Your goal - Using the data that follows, say how many lines contain the word "congruence", giving the number by itself.

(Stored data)
-------------------------

Lemma with_runs_watched e now st rs : forall s,
  sc_watched (with_runs e now st rs s) =
  foldl (fun m r => <[run_key r := run_back e now r]> m) (sc_watched s) (filter (fun r => found st r = true) rs).
Proof.
  induction rs as [|r rs IH]; intros s; [done|]. simpl. rewrite IH. destruct (found st r) eqn:E; [|by rewrite filter_cons_False by congruence].
  rewrite filter_cons_True by done. by destruct (watch_frame (run_back e now r) s) as (_ & _ & _ & _ & ->).
Qed.

Lemma fired_roundtrip (m : gmap string Z) : (forall k, is_Some (m !! k) -> contains_byte k nul = true) ->
  with_fired (wf_fired (snapshot (MkSched m ∅ "" None newAutomationLimiter))) ∅ = m.
Proof.
  intros Hk. unfold with_fired. simpl. set (fs := SortFunc _ _).
  assert (forall f, f ∈ fs <-> exists k n, m !! k = Some n /\ splitFiredKey k = Some (wd_fleet f, wd_trigger f) /\ wd_minute f = n) as Hfs.
  { intros f. unfold fs. rewrite SortFunc_perm, list_elem_of_omap. split.
    - intros ([k n] & Hin%elem_of_map_to_list & E). simpl in E. destruct (splitFiredKey k) as [[a b]|] eqn:Es; [|done]. injection E as <-. by exists k, n.
    - intros (k & n & Hm & Es & <-). exists (k, wd_minute f). split; [by apply elem_of_map_to_list|]. simpl. rewrite Es. by destruct f. }
  assert (forall k a b, splitFiredKey k = Some (a, b) -> firedKey a b = k) as Hsplit by (intros k a b [-> _]%cut_byte_Some; done).
  assert (NoDup (map (fun f => firedKey (wd_fleet f) (wd_trigger f)) fs)) as Hnd.
  { unfold fs. rewrite SortFunc_perm. pose proof (NoDup_fst_map_to_list m) as Hnd. revert Hnd. generalize (map_to_list m). intros l.
    induction l as [|[k n] l IH]; simpl; [intros _; apply NoDup_nil_2|]. intros [Hn Hnd]%NoDup_cons. destruct (splitFiredKey k) as [[a b]|] eqn:Es; simpl; [|by apply IH].
    constructor; [|by apply IH]. rewrite (Hsplit _ _ _ Es). intros (f & -> & Hf)%list_elem_of_fmap. apply Hn.
    apply list_elem_of_omap in Hf as ([k' n'] & Hin & E). simpl in E. destruct (splitFiredKey k') as [[a' b']|] eqn:Es'; [|done]. injection E as <-. simpl.
    rewrite (Hsplit _ _ _ Es'). apply list_elem_of_fmap. by exists (k', n'). }
  destruct (inserts_lookup (fun f => firedKey (wd_fleet f) (wd_trigger f)) wd_minute fs ∅ Hnd) as [H1 H2]. apply map_eq. intros k.
  destruct (m !! k) as [n|] eqn:Em.
  - destruct (cut_byte_found nul k (Hk k ltac:(eauto))) as [[a b] Es]. set (f := MkWatchFired a b n).
    assert (f ∈ fs) as Hin by (apply Hfs; by exists k, n). specialize (H1 f Hin). simpl in H1. by rewrite (Hsplit _ _ _ Es) in H1.
  - rewrite H2; [apply lookup_empty|]. intros (f & -> & (k0 & n & Hm & Es & _)%Hfs)%list_elem_of_fmap. rewrite (Hsplit _ _ _ Es) in Em. congruence.
Qed.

-------------------------

Output for this task - 2